**Exercise material:**
************

#[export] Hint Extern 0 (keeps (mbind _ (get_op _))) =>
  apply keeps_wait; intros []; simpl; (reflexivity || set_solver) : keeps.

(** ** Packet identifiers *)

(** A change of the packet identifier of one operation. *)
Lemma repid_inv `{Config} s s' a x id :
  Inv s → shapes s !! a = Some x →
  shapes s' = <[a := MkShape (sh_type x) id (sh_timers x)]> (shapes s) →
  m_lists s' = m_lists s → m_ops s' = m_ops s → m_opsDeleted s' = m_opsDeleted s →
  m_timerMgr s' = m_timerMgr s → g_next s' = g_next s → g_trace s' = g_trace s →
  m_apiEnterCount s' = m_apiEnterCount s →
  PidInv (shapes s') (m_allocatedPacketIds (m_clientState s')) →
  Inv s' ∧ evolves s s'.
Proof.
  intros [[Hl Hnd Hlim Hsing] [Ho Hond Hdel] [_ [Hok Hh Hi Hn Hown Hact] [Hnext Honce Hlive Hfr]] Hapi]
    Ha Hsh Els Eops Edel Emgr Enext Etr Eapi Hpid.
  set (y := MkShape (sh_type x) id (sh_timers x)) in *.
  assert (∀ b z, shapes s' !! b = Some z → ∃ z0, shapes s !! b = Some z0 ∧
    sh_type z0 = sh_type z ∧ sh_timers z0 = sh_timers z) as Hback.
  { intros b z. rewrite Hsh, lookup_insert. case_decide; [|eauto]. subst. intros [= <-]. eauto. }
  assert (∀ b z0, shapes s !! b = Some z0 → ∃ z, shapes s' !! b = Some z ∧
    sh_type z0 = sh_type z ∧ sh_timers z0 = sh_timers z) as Hforth.
  { intros b z0 Hb. rewrite Hsh, lookup_insert. case_decide; [subst; simplify_eq; by exists y|].
    eauto. }
  assert (∀ b, is_Some (shapes s' !! b) ↔ is_Some (shapes s !! b)) as Hdom.
  { intros b. split; intros [z Hz]; [destruct (Hback _ _ Hz) as (? & ? & _) |
      destruct (Hforth _ _ Hz) as (? & ? & _)]; eauto. }
  split; [split; [| |split|]|]; rewrite ?Els, ?Eops, ?Edel, ?Emgr, ?Enext, ?Etr, ?Eapi.
  - split; [|done..]. intros T b. rewrite Hl. split.
    + intros (z0 & Hz & HT). destruct (Hforth _ _ Hz) as (z & ? & ? & _). exists z. split; congruence.
    + intros (z & Hz & HT). destruct (Hback _ _ Hz) as (z0 & ? & ? & _). exists z0. split; congruence.
  - split; [|done|done]. intros b. by rewrite Ho, Hdom.
  - done.
  - split; [done| | | | |].
    + intros b z i Hz Hin. destruct (Hback _ _ Hz) as (z0 & Hz0 & _ & Et). rewrite <- Et in Hin.
      by eapply Hh.
    + intros b c z1 z2 i Hz1 Hz2 Hi1 Hi2.
      destruct (Hback _ _ Hz1) as (w1 & Hw1 & _ & E1). destruct (Hback _ _ Hz2) as (w2 & Hw2 & _ & E2).
      rewrite <- E1 in Hi1. rewrite <- E2 in Hi2. by eapply Hi.
    + intros b z Hz. destruct (Hback _ _ Hz) as (z0 & Hz0 & _ & <-). by eapply Hn.
    + intros i Hal. destruct (Hown i Hal) as (b & z0 & Hz0 & Hin).
      destruct (Hforth _ _ Hz0) as (z & Hz & _ & Et). exists b, z. by rewrite <- Et.
    + intros i info cb Hinfo Hcb. destruct (Hact i info cb Hinfo Hcb) as (z0 & Hz0 & HT & Hin).
      destruct (Hforth _ _ Hz0) as (z & Hz & ET & Et). exists z. rewrite <- Et, <- ET. done.
  - split; [|done| |done]; intros b Hb%Hdom; auto.
  - done.
  - split; rewrite ?Enext, ?Etr; [done..| | |done].
    + intros b _ Hb. split; [|done]. apply eq_None_not_Some. rewrite Hdom, Hb. by intros [].
    + intros b z0 z _ Hz0 Hz. destruct (Hback _ _ Hz) as (w & Hw & ? & ?). by simplify_eq.
Qed.

Lemma PidInv_insert sh ids ids' a x id :
  PidInv sh ids → packetIds_ok ids' → sh !! a = Some x →
  (∀ y, y ∈ ids → y ∈ ids') → (id ≠ 0%Z → id ∈ ids' ∧ (id ∉ ids)) →
  PidInv (<[a := MkShape (sh_type x) id (sh_timers x)]> sh) ids'.
Proof.
  intros [_ Hh Hi] Hok Ha Hsub Hid. split; [done| |].
  - intros b z. rewrite lookup_insert. case_decide; [|eauto].
    intros [= <-]. simpl. intros Hnz. by apply Hid.
  - intros b c z1 z2. rewrite !lookup_insert. repeat case_decide; subst; try done.
    + intros [= <-] Hc. simpl. intros -> Hnz. destruct (Hid Hnz) as [_ []]. eauto.
    + intros Hb [= <-]. simpl. intros E Hnz. destruct (Hid ltac:(congruence)) as [_ []].
      rewrite <- E. eauto.
    + eauto.
Qed.

(** An allocated packet identifier is stored in the message of an operation. *)
Lemma keeps_allocPacketId `{Config} `{Subclass T} a (f : Z → T → T) :
  (∀ id o, shape_of (upcast (f id o)) =
    MkShape (typeImpl (upcast o)) id (held_timers (upcast o))) →
  keeps (id ← on_clientState allocPacketId; modify_op a (f id)).
Proof.
  intros Hf s Hs. pose proof (oi_pids _ (inv_obj _ Hs)) as Hp.
  apply wp_bind, wp_zoom. pose proof (pi_ids _ _ Hp) as Hok. unfold wp at 1.
  assert (∀ id ids', packetIds_ok ids' →
    (∀ y, y ∈ m_allocatedPacketIds (m_clientState s) → y ∈ ids') →
    (id ≠ 0%Z → id ∈ ids' ∧ (id ∉ m_allocatedPacketIds (m_clientState s))) →
    ∀ cs, m_allocatedPacketIds cs = ids' →
    wp any_fault (modify_op a (f id)) (λ _ s', Inv s' ∧ evolves s s') (set_clientState cs s))
    as Hmod.
  { intros id ids' Hok' Hsub Hid cs Ecs. unfold modify_op. apply wp_bind, wp_get_op; [done|].
    intros t o Ha. apply wp_modify. simpl in Ha. pose proof (shapes_lookup _ _ _ Ha) as Hx.
    assert (shapes (put_derived a (upcast (f id o)) (set_clientState cs s)) =
      <[a := MkShape (typeImpl (upcast o)) id (held_timers (upcast o))]> (shapes s)) as Esh.
    { by rewrite (shapes_put _ _ (set_clientState cs s) _ _ Ha), Hf. }
    eapply (repid_inv s _ a _ id Hs Hx Esh); try done. rewrite Esh. simpl. rewrite Ecs.
    by apply (PidInv_insert _ _ _ a (shape_of (upcast o)) id Hp). }
  destruct (allocPacketId_cases _ Hok) as [[_ ->] | (_ & ids' & id & k & -> & Hok' & Hel & Hfree)].
  - by apply (Hmod 0%Z (m_allocatedPacketIds (m_clientState s))).
  - apply (Hmod id ids'); [done | by intros y Hy; apply Hel; right | | done].
    intros _. split; [apply Hel; by left | apply Hfree].
Qed.
(* ===== verification/Frame.v ===== *)
(** * What functions of the library keep by their structure

    A contract is stable when it is kept by the elementary steps of the library: an
    assignment to a member that it does not look at, an access to the timers, the
    packet identifiers or the filters, a callback.  Every function keeps a stable
    contract; the proofs follow the syntax of the functions.  Three steps that some
    contracts keep for a deeper reason are parameters: the resumption of publishes,
    the resending of publishes, and the report of a message.

    The proofs need less than [Stable]: a contract may look at the publishes, at the
    identifiers of operations and at the messages of an exchange ([Framed]), if it is
    kept by the four functions that send them ([Exchanging]). *)

From S2P Require Import Prelude SortedVec Config Protocol Topic PacketId TimerMgr State.
From S2P Require Import Lifecycle Completion Session SendOp RecvOp SubscribeOp ConnectOp.
From S2P Require Import Client Termination.

(** The events that contracts may treat apart: the report of a message, and the notes of
    the applications, which the library does not make. *)
Definition set_aside (e : Event) : bool :=
  match e with EvMessageReceived _ | EvApp _ => true | _ => false end.

Class Stable `{Config} `{App} (C : Contract ClientImpl) : Prop := {
  st_faults f : f ≠ FFuel → ct_faults (Contract := C) f;
  st_modify f :
    (∀ s, m_reuseState (f s) = m_reuseState s) → (∀ s, m_clientState (f s) = m_clientState s) →
    (∀ s, g_trace (f s) = g_trace s) →
    (∀ s, has_nextTickProgramCb (m_callbacks s) → has_nextTickProgramCb (m_callbacks (f s))) →
    keeps (Contract0 := C) (modify f);
  st_callback e : set_aside e = false → keeps (Contract0 := C) (callback e);
  st_timer A (m : M (TimerMgr TimeoutCb) A) :
    keeps (Contract0 := plain_contract _ not_fuel) m → keeps (Contract0 := C) (on_timerMgr m);
  st_flags f :
    (∀ s, m_allocatedPacketIds (f s) = m_allocatedPacketIds s) →
    (∀ s, m_networkDisconnected (f s) = m_networkDisconnected s) →
    keeps (Contract0 := C) (on_clientState (modify f));
  st_alloc : keeps (Contract0 := C) (on_clientState allocPacketId);
  st_release id : keeps (Contract0 := C) (on_clientState (releasePacketId id));
  st_store topic : keeps (Contract0 := C) (store_filter topic);
  st_remove topics : keeps (Contract0 := C)
    (modify (λ s, set_subFilters (foldl remove_filter (subFilters s) topics) s));
  st_reset : keeps (Contract0 := C) (modify (set_reuseState ReuseState_new));
}.

(** The messages that the sender of a publish sends, and the events of an exchange. *)
Definition exchange_msg (msg : ProtMessage) : bool :=
  match msg with MPublish _ | MPubrel _ _ => true | _ => false end.
Definition exchange_event (e : Event) : bool :=
  match e with
  | EvSendOutputData msg _ => exchange_msg msg
  | EvPublishComplete _ _ _ => true
  | _ => false
  end.

(** An assignment to members of an operation that is neither the configuration nor the
    progress of a publish. *)
Definition op_kept (d d' : Derived) : Prop :=
  match d, d' with
  | DSend o, DSend o' =>
      so_pubMsg o' = so_pubMsg o ∧ so_acked o' = so_acked o ∧ (so_paused o' → so_paused o)
  | DSend _, _ | _, DSend _ => False
  | _, _ => held_packetId d' = held_packetId d
  end.

(** [free a]: the contract is kept when the publish [a] is configured and sent. *)
Class Framed `{Config} `{App} (free : addr → Prop) (C : Contract ClientImpl) : Prop := {
  fr_faults f : f ≠ FFuel → ct_faults (Contract := C) f;
  fr_modify f :
    (∀ s, m_reuseState (f s) = m_reuseState s) → (∀ s, m_clientState (f s) = m_clientState s) →
    (∀ s, g_trace (f s) = g_trace s) →
    (∀ s, has_nextTickProgramCb (m_callbacks s) → has_nextTickProgramCb (m_callbacks (f s))) →
    (∀ s, g_store (f s) = g_store s) → (∀ s, g_next (f s) = g_next s) →
    keeps (Contract0 := C) (modify f);
  fr_callback e : set_aside e = false → exchange_event e = false →
    keeps (Contract0 := C) (callback e);
  fr_timer A (m : M (TimerMgr TimeoutCb) A) :
    keeps (Contract0 := plain_contract _ not_fuel) m → keeps (Contract0 := C) (on_timerMgr m);
  fr_flags f :
    (∀ s, m_allocatedPacketIds (f s) = m_allocatedPacketIds s) →
    (∀ s, m_networkDisconnected (f s) = m_networkDisconnected s) →
    keeps (Contract0 := C) (on_clientState (modify f));
  fr_store topic : keeps (Contract0 := C) (store_filter topic);
  fr_remove topics : keeps (Contract0 := C)
    (modify (λ s, set_subFilters (foldl remove_filter (subFilters s) topics) s));
  fr_reset : keeps (Contract0 := C) (modify (set_reuseState ReuseState_new));
  fr_op T `(Subclass T) a (f : T → T) : (∀ o, op_kept (upcast o) (upcast (f o))) →
    keeps (Contract0 := C) (modify_op a f);
  fr_write a f : free a → (∀ o, pub_packetId (so_pubMsg (f o)) = pub_packetId (so_pubMsg o)) →
    keeps (Contract0 := C) (modify_op (T := SendOp) a f);
  fr_alloc_send a : free a → keeps (Contract0 := C) (SendOp_allocPacketId a);
  fr_alloc_subscribe a : keeps (Contract0 := C) (SubscribeOp_allocPacketId a);
  fr_alloc_unsubscribe a : keeps (Contract0 := C) (UnsubscribeOp_allocPacketId a);
  fr_new d : held_packetId d = 0%Z → keeps (Contract0 := C) (new_object d);
  fr_destroy a : keeps (Contract0 := C) (Op_destroy a);
  fr_timeout a ms : keeps (Contract0 := C) (Op_setResponseTimeout a ms);
}.

(** The functions that complete and send the messages of an exchange. *)
Class Exchanging `{Config} `{CommsLib} `{App} (free : addr → Prop) (C : Contract ClientImpl)
    : Prop := {
  ex_refresh a : free a → keeps (Contract0 := C)
    (modify_op (T := SendOp) a (λ o, so_set_pubMsg (publish_doRefresh (so_pubMsg o)) o));
  ex_send resume a : (∀ idx, keeps (Contract0 := C) (resume idx)) → free a →
    keeps (Contract0 := C) (SendOp_doSendInternal_with resume a);
  ex_resume resume a : (∀ idx, keeps (Contract0 := C) (resume idx)) →
    keeps (Contract0 := C) (SendOp_resume_with resume a);
  ex_complete resume a st : (∀ idx, keeps (Contract0 := C) (resume idx)) →
    st ≠ AsyncOpStatus_Complete → keeps (Contract0 := C) (SendOp_completeWithCb_with resume a st);
  ex_resend a : (∀ idx, keeps (Contract0 := C) (resumeSendOpsSince idx)) →
    keeps (Contract0 := C) (SendOp_resendDupMsg a);
  ex_handle a msg : (∀ idx, keeps (Contract0 := C) (resumeSendOpsSince idx)) →
    (∀ b, keeps (Contract0 := C) (SendOp_protocolError b)) →
    keeps (Contract0 := C) (SendOp_handle a msg);
}.

Create HintDb frame.

(** The configuration and the sending of a publish are requests. *)
Definition request_free (free : addr → Prop) (r : Request) : Prop :=
  match r with
  | RqPublishConfig op _ | RqPublishSend op _ => free op
  | _ => True
  end.

Lemma op_kept_refl d : op_kept d d.
Proof. by destruct d. Qed.

Ltac op_kept_auto :=
  intros; simpl; repeat case_match; simpl; repeat split; by auto.

Section Frame.
  Context `{Config} `{CommsLib} `{App} (C : Contract ClientImpl).
  Context {free : addr → Prop} {HC : Framed free C}.
Abbreviation fkeeps := (keeps (Contract0 := C)).

Lemma fkeeps_comms_assert b : fkeeps (comms_assert b).
Proof. apply keeps_comms_assert. by eapply fr_faults. Qed.

Lemma fkeeps_throw {A} f : f ≠ FFuel → fkeeps (throw (A := A) f).
Proof. intros Hf. apply keeps_throw. by eapply fr_faults. Qed.

Hint Extern 1 (keeps (modify _)) => eapply fr_modify; intros; first [reflexivity | assumption] : frame.
Hint Extern 1 (keeps (throw _)) => eapply fkeeps_throw; discriminate : frame.
Hint Extern 1 (keeps (on_timerMgr _)) => eapply fr_timer; eauto 2 with plain nocore : frame.
Hint Extern 1 (keeps (callback _)) => eapply fr_callback; reflexivity : frame.
Hint Resolve fkeeps_comms_assert fr_destroy : frame.
Hint Extern 1 (keeps (on_clientState (modify _))) =>
  eapply fr_flags; intros; reflexivity : frame.
Hint Extern 1 (keeps (modify_op _ _)) => eapply fr_op; op_kept_auto : frame.
Hint Resolve fr_store fr_remove fr_reset fr_alloc_subscribe fr_alloc_unsubscribe fr_timeout : frame.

************

**Work item:** Select, from the listing, all lines that include the word "Edel".

**Exercise answer:**
    Ha Hsh Els Eops Edel Emgr Enext Etr Eapi Hpid.
  split; [split; [| |split|]|]; rewrite ?Els, ?Eops, ?Edel, ?Emgr, ?Enext, ?Etr, ?Eapi.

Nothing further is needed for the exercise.